> Problem to solve
Bring together all lines of the material below that contain the string "lies".

> Data to process
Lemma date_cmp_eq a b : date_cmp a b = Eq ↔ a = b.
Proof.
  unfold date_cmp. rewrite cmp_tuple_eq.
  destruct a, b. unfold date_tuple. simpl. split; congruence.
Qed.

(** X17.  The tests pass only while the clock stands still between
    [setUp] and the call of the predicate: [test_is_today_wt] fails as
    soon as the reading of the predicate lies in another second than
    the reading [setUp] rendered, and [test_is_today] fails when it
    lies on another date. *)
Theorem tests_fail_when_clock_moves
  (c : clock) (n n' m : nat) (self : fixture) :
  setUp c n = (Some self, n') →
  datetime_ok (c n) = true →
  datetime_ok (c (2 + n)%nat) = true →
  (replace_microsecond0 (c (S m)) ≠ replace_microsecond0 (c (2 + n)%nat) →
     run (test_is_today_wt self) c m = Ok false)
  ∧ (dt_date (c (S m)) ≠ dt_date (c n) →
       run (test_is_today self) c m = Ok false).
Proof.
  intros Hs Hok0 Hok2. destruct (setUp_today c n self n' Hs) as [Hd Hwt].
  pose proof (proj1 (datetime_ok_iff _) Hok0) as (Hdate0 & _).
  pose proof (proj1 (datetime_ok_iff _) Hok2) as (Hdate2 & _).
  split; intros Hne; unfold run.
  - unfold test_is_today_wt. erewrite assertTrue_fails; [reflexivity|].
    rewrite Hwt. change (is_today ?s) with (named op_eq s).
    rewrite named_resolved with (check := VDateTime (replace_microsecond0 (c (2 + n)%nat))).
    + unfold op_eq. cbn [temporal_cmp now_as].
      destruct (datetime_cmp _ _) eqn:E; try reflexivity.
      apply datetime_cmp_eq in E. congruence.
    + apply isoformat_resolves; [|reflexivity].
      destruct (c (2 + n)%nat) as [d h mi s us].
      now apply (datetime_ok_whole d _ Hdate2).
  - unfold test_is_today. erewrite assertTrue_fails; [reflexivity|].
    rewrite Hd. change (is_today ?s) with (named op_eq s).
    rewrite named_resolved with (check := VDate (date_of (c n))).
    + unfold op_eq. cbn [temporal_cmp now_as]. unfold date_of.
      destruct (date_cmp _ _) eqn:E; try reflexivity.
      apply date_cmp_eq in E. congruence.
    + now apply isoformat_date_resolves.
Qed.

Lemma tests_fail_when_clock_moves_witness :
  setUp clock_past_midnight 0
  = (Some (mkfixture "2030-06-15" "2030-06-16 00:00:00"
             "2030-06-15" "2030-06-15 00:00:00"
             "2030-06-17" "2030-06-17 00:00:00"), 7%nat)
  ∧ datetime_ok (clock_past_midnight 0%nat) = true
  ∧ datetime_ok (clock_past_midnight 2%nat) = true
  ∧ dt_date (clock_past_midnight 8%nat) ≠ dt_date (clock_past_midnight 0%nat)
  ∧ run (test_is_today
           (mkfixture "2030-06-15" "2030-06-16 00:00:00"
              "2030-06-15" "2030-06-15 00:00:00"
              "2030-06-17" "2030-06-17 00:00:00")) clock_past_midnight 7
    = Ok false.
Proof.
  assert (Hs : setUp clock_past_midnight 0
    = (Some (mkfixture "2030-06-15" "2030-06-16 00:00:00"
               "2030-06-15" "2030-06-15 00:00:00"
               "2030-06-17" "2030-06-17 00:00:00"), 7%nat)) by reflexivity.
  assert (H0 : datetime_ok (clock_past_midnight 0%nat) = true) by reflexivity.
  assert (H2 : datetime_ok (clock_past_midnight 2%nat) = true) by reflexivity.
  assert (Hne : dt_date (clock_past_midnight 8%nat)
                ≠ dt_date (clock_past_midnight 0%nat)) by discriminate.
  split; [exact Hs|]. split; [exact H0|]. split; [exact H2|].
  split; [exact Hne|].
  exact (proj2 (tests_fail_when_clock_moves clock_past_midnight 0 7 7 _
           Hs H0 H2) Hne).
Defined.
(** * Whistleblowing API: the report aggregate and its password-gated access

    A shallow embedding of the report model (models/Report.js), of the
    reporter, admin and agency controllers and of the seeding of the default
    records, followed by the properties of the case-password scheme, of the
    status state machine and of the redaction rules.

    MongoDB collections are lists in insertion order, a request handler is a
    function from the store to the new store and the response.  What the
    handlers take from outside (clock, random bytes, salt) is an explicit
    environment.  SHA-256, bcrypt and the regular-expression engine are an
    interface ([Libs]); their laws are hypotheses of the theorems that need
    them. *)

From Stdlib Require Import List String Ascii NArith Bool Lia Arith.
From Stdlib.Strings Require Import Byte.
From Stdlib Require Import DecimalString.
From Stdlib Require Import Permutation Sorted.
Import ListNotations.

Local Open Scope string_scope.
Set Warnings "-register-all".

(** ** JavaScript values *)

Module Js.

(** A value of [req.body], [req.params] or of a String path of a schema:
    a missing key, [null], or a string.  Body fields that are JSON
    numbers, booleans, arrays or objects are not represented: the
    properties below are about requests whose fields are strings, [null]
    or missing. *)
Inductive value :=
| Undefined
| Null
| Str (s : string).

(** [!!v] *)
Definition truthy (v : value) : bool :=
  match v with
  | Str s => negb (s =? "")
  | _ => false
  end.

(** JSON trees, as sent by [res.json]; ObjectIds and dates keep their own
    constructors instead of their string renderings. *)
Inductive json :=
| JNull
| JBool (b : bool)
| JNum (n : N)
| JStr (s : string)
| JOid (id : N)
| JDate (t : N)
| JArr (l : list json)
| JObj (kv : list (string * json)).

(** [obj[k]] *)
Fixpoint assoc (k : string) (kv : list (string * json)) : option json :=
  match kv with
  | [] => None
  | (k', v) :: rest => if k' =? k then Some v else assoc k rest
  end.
* * *
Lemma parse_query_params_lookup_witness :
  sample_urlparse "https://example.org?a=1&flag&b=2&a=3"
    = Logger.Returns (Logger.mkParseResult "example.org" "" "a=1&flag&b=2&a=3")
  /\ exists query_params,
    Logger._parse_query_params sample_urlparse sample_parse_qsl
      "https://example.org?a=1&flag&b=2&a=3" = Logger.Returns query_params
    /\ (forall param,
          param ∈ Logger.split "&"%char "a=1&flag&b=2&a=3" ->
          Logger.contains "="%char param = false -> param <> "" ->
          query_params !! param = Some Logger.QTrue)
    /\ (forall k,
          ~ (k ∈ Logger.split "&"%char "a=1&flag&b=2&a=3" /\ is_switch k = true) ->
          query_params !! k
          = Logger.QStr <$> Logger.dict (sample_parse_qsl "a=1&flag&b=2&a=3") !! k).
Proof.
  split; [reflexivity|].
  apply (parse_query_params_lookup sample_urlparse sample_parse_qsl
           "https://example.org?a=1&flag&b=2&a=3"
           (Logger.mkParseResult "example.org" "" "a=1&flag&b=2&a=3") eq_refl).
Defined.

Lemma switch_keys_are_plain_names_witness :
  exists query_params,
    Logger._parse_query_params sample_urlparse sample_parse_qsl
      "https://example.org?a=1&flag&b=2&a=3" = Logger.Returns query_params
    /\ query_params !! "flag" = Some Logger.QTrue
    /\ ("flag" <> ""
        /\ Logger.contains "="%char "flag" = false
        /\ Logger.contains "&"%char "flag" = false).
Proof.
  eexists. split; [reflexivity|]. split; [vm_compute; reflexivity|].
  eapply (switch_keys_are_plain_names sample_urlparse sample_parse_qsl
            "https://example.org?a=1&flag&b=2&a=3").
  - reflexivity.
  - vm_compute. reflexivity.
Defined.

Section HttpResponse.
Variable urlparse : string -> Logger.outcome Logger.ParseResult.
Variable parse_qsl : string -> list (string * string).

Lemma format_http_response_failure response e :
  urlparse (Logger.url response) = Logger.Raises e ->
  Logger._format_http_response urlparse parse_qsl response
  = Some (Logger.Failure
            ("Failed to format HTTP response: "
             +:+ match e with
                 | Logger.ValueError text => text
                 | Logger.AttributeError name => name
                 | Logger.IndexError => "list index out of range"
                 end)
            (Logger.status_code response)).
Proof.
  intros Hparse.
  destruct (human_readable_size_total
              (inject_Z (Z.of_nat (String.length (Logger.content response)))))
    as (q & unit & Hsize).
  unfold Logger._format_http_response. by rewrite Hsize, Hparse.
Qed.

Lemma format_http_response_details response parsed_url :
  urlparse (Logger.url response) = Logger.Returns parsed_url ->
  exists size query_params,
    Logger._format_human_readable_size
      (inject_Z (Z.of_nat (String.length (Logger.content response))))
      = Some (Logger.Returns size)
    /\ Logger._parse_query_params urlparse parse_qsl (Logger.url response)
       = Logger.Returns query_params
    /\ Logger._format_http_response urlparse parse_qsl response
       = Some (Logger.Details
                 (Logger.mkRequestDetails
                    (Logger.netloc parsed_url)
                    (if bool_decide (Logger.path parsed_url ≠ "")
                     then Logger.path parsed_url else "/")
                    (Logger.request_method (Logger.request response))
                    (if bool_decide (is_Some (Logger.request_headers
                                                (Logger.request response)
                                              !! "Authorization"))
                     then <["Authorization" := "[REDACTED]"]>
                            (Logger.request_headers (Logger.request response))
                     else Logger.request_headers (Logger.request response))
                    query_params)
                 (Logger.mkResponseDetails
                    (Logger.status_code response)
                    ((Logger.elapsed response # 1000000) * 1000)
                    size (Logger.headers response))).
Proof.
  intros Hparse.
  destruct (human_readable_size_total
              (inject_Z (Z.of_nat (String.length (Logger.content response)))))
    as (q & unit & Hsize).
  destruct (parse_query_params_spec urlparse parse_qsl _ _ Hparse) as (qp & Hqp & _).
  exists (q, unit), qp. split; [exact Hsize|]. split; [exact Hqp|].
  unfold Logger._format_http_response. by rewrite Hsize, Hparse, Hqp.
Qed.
---
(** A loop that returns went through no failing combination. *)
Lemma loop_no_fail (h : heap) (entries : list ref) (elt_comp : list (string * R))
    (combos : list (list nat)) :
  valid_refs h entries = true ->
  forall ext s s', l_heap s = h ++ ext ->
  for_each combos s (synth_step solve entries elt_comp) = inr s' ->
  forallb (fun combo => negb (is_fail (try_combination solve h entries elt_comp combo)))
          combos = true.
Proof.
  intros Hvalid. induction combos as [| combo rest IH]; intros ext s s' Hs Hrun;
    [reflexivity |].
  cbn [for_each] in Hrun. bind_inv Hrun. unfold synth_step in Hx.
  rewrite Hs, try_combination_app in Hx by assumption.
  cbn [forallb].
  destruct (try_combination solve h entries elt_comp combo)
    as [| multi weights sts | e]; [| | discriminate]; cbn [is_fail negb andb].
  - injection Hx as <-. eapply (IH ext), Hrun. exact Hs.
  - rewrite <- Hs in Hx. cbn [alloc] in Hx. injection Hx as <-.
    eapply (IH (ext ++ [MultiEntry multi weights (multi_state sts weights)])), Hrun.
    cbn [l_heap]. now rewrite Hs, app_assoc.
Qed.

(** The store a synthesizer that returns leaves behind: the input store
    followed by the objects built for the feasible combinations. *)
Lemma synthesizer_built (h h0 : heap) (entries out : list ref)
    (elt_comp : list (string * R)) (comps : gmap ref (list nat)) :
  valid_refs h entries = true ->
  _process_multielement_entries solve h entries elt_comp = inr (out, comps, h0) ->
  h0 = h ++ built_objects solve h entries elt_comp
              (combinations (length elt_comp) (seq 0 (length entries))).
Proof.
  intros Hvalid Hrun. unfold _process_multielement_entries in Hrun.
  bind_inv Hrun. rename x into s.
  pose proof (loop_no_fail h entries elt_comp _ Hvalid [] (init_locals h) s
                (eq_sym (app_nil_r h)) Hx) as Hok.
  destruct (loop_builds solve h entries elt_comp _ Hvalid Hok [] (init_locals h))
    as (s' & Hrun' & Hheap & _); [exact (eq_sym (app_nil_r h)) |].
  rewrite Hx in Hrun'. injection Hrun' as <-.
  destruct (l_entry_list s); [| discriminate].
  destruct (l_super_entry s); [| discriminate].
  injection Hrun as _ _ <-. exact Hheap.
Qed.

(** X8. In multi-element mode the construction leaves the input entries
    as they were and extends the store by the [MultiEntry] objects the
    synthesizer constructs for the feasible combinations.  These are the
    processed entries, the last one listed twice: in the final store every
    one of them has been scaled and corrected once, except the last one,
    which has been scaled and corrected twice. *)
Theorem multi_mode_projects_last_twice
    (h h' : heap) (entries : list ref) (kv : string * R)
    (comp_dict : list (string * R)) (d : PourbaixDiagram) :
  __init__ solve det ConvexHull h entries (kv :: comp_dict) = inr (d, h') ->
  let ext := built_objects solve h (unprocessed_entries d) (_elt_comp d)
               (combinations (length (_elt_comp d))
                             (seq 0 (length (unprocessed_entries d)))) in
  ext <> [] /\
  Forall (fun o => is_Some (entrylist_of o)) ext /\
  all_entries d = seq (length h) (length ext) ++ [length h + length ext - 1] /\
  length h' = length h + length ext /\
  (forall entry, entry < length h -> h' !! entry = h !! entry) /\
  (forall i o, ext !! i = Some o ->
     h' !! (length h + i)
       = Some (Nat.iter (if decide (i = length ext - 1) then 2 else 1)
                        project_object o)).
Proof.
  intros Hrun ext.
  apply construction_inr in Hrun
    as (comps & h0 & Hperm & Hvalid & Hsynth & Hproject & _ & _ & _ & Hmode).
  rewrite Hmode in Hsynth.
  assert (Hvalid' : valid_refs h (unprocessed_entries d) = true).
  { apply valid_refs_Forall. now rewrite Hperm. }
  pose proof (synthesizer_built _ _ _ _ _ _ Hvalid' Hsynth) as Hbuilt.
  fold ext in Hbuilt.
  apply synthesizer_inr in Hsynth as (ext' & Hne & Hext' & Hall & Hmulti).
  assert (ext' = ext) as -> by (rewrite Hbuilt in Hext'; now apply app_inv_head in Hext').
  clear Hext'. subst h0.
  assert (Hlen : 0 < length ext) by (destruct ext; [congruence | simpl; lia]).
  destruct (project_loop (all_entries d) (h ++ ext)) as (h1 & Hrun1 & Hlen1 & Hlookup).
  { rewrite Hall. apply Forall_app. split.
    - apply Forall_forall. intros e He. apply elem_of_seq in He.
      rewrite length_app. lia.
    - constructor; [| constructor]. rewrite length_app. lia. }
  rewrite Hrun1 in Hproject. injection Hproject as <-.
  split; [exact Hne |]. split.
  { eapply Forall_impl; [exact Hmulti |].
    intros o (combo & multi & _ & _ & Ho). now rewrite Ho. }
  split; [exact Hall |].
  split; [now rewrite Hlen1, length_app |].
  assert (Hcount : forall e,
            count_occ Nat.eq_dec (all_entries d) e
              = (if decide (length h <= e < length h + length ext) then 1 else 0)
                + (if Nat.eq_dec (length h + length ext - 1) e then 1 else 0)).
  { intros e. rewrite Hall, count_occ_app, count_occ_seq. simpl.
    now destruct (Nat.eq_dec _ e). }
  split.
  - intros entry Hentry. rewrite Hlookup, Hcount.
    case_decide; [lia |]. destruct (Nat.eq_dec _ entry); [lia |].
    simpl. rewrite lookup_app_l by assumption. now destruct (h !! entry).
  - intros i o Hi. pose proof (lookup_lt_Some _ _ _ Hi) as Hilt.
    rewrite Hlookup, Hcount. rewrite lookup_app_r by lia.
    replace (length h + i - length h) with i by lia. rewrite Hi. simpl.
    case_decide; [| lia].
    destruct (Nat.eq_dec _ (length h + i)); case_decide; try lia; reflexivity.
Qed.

> Finished task
    soon as the reading of the predicate lies in another second than
    lies on another date. *)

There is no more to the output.